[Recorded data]
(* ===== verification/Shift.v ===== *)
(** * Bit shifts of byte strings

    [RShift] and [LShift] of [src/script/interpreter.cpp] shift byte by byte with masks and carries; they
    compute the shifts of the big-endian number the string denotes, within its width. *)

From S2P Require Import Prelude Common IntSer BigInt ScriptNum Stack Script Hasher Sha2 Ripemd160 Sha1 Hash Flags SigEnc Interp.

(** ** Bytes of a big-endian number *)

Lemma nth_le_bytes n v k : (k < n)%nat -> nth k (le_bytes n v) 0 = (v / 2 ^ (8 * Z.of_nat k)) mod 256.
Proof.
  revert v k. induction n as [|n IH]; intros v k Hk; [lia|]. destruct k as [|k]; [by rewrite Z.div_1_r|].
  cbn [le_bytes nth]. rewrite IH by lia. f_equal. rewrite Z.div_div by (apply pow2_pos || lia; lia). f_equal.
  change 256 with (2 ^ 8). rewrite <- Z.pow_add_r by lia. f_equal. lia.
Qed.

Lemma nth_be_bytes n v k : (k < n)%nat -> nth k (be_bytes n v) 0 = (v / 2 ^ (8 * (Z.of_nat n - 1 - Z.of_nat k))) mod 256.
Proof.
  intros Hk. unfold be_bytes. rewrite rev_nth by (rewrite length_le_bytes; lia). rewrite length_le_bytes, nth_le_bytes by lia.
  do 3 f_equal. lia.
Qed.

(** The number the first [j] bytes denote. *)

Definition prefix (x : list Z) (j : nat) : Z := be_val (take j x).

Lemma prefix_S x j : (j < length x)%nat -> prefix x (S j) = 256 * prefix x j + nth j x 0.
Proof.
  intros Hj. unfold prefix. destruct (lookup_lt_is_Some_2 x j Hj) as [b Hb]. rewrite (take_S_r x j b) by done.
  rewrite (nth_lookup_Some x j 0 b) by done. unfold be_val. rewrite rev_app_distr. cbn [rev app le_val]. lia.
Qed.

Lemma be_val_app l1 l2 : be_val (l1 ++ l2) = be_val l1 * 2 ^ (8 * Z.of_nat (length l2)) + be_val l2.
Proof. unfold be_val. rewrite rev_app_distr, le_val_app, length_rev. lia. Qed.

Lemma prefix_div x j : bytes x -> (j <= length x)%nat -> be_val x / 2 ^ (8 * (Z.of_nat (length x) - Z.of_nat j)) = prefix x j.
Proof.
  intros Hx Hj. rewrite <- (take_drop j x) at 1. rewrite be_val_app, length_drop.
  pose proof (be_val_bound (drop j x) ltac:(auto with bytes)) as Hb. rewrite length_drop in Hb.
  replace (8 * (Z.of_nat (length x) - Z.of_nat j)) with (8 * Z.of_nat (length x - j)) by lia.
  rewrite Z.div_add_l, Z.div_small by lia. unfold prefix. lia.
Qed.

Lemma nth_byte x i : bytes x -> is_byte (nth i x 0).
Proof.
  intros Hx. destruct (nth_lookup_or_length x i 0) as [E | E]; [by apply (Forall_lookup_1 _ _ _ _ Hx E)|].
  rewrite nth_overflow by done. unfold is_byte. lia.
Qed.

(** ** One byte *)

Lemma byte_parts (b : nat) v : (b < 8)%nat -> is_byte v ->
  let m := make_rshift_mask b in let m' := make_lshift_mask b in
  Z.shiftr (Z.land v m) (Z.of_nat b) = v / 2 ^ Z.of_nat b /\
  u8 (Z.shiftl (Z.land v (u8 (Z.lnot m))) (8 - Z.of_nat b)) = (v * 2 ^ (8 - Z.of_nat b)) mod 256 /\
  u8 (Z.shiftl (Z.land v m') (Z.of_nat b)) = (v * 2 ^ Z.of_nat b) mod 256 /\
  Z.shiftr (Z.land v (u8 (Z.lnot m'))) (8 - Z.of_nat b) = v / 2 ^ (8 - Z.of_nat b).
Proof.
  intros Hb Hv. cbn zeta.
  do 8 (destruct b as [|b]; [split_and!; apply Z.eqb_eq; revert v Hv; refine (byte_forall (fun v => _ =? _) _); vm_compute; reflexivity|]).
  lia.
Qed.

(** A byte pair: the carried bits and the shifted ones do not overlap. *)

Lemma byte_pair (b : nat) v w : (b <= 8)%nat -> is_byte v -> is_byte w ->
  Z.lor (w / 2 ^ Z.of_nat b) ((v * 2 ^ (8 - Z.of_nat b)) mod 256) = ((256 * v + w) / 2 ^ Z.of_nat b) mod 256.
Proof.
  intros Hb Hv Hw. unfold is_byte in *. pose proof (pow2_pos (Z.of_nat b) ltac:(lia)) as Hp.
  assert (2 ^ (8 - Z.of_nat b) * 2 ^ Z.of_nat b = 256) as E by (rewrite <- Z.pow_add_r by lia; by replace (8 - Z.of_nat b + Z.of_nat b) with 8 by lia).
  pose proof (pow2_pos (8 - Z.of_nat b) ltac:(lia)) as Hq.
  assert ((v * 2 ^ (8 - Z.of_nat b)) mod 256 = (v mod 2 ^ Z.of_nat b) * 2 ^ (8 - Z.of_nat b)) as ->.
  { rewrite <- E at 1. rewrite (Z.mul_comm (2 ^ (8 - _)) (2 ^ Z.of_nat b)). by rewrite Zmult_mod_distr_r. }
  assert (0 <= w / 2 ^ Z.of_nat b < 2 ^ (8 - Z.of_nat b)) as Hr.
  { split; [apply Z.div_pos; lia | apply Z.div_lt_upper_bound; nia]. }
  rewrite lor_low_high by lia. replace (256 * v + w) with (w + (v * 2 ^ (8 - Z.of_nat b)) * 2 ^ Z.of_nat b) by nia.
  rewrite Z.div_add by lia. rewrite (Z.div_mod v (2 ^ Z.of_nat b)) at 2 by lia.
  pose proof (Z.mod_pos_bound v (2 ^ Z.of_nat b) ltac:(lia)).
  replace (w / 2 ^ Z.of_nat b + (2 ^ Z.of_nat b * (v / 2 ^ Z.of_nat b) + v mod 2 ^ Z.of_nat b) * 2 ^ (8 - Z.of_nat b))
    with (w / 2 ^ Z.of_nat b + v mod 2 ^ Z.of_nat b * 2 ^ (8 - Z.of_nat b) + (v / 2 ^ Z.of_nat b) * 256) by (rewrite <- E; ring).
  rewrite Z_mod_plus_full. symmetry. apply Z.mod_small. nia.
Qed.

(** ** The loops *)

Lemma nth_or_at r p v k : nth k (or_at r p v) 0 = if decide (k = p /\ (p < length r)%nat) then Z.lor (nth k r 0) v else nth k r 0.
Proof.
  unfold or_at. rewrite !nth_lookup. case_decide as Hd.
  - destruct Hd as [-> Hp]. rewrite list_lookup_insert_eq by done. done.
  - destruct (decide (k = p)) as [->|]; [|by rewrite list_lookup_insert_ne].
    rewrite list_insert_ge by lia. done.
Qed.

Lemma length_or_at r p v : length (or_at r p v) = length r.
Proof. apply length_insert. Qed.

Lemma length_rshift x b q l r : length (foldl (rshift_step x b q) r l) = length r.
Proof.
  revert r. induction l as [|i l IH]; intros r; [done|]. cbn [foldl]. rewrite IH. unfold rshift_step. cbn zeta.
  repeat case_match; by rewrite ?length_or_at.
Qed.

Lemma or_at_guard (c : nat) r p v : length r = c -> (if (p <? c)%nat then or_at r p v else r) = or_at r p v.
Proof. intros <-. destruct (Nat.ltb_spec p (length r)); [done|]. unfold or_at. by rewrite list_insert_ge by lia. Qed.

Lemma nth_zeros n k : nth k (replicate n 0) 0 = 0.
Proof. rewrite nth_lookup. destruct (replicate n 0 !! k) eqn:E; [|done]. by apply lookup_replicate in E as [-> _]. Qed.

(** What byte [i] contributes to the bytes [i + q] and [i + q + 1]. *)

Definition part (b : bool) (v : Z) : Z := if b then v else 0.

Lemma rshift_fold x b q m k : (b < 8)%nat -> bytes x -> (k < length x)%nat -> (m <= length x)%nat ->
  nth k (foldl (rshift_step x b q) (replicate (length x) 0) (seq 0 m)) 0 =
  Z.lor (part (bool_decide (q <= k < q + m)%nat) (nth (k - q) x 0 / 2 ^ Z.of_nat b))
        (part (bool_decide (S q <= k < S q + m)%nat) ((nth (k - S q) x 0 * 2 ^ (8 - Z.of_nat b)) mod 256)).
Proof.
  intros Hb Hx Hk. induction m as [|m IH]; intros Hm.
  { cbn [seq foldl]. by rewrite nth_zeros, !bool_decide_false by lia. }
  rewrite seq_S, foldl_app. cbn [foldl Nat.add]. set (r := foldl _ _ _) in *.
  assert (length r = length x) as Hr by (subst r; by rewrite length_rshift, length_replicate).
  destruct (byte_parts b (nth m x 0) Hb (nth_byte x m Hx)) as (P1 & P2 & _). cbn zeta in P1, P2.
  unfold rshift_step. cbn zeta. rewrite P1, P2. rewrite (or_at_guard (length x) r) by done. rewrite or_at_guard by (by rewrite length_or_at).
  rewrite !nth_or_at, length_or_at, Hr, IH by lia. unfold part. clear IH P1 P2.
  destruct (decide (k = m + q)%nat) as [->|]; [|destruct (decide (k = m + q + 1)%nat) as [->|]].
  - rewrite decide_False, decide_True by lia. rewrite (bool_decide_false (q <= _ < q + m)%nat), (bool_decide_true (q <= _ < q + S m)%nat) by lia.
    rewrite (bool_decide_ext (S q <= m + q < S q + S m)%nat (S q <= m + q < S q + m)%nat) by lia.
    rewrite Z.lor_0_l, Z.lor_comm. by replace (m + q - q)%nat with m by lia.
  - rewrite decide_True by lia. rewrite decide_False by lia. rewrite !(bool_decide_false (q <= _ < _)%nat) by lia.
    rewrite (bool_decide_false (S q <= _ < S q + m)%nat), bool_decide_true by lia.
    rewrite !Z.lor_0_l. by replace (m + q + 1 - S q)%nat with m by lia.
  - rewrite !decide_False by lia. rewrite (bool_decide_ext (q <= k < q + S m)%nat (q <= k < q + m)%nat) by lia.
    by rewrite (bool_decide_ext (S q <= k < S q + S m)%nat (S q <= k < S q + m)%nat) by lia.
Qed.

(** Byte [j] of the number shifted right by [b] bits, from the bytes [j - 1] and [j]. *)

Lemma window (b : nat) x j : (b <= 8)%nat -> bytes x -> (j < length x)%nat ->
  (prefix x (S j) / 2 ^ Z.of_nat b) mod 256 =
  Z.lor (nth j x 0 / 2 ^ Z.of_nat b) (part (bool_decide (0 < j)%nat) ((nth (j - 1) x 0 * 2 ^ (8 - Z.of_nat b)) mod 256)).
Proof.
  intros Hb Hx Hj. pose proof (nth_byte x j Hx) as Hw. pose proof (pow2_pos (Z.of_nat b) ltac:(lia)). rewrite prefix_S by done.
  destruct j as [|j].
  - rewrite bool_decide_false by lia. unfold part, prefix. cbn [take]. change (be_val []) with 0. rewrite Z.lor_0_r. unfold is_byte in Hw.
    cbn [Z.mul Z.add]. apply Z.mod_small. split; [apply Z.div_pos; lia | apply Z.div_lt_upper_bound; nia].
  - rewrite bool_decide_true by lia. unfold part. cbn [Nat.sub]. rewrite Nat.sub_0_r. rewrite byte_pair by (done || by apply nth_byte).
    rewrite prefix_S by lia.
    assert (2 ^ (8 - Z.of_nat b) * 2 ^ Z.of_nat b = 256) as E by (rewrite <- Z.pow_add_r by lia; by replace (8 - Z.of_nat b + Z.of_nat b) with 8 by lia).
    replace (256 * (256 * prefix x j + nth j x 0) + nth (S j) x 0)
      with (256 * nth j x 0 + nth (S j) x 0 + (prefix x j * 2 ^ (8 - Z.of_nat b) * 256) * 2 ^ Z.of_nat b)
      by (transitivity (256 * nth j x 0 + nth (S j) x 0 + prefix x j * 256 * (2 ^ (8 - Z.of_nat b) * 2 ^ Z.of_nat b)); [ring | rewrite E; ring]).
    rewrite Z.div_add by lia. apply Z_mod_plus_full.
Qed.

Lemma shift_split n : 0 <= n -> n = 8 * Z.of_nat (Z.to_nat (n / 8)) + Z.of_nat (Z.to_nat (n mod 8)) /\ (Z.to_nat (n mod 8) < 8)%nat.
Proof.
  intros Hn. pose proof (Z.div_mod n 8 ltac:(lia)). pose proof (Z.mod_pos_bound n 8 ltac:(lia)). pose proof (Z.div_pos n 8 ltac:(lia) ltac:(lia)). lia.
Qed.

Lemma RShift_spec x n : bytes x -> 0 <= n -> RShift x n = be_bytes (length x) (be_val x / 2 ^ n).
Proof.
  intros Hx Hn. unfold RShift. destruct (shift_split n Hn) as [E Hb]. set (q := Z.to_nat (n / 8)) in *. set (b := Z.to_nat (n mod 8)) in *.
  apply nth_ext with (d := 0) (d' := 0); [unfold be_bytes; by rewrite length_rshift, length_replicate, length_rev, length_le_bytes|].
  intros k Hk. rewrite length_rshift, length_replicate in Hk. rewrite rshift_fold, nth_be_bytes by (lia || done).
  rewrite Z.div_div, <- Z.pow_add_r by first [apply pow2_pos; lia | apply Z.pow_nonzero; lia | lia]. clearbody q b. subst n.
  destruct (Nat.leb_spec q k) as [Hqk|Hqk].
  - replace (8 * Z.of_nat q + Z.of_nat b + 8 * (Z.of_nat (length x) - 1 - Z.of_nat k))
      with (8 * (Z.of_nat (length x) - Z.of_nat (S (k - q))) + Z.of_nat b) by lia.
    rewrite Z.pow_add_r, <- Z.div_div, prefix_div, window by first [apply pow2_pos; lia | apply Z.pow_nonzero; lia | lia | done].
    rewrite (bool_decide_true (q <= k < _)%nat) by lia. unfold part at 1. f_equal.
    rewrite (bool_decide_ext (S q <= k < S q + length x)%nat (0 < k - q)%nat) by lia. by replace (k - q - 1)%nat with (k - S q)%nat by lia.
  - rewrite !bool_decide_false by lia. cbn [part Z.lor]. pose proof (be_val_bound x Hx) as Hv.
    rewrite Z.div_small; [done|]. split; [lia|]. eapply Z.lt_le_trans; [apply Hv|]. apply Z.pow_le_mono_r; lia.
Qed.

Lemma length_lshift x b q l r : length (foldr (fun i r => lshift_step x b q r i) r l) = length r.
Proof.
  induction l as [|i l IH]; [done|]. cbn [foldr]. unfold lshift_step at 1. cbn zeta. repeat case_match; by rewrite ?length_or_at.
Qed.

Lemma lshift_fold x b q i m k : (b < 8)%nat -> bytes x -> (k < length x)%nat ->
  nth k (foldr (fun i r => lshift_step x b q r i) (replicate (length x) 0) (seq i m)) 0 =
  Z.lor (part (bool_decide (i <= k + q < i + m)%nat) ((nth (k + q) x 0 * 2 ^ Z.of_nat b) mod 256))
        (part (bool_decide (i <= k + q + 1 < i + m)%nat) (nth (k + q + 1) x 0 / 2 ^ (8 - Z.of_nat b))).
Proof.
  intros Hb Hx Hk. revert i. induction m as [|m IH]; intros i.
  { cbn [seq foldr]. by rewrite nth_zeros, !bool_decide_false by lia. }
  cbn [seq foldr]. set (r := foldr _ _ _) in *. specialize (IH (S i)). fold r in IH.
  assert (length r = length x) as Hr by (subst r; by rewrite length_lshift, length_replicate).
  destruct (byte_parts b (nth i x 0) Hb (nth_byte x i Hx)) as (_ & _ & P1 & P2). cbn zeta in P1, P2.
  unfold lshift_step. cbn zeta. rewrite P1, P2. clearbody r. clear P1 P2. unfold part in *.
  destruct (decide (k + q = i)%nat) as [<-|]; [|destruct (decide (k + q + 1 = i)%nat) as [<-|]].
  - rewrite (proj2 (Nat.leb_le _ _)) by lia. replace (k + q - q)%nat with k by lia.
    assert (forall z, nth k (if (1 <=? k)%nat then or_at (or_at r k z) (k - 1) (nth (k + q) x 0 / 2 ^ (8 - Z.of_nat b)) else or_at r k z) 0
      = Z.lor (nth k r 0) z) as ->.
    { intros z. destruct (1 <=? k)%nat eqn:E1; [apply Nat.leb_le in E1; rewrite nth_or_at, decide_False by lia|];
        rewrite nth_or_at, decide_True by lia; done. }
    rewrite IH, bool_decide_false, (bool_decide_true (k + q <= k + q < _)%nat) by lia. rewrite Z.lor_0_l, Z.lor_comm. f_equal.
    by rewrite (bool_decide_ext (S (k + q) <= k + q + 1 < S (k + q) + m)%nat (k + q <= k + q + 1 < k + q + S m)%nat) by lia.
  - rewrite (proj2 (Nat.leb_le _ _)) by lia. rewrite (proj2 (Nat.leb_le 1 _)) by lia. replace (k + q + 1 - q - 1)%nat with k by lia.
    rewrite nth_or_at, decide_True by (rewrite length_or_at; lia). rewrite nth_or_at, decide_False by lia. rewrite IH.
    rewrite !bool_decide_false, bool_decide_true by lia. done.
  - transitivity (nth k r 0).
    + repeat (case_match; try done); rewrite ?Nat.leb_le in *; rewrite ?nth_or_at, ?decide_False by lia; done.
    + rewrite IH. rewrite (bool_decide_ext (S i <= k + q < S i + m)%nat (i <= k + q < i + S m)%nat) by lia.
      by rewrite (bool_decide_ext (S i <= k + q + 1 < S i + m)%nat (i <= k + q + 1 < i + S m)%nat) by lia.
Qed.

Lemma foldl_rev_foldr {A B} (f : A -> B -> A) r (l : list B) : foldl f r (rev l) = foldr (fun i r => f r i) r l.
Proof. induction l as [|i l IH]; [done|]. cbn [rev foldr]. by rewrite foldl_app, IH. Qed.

[Work order]:
Where a line of the records has the string "change", copy that line.

[Written solution]:
  change 256 with (2 ^ 8). rewrite <- Z.pow_add_r by lia. f_equal. lia.
  - rewrite bool_decide_false by lia. unfold part, prefix. cbn [take]. change (be_val []) with 0. rewrite Z.lor_0_r. unfold is_byte in Hw.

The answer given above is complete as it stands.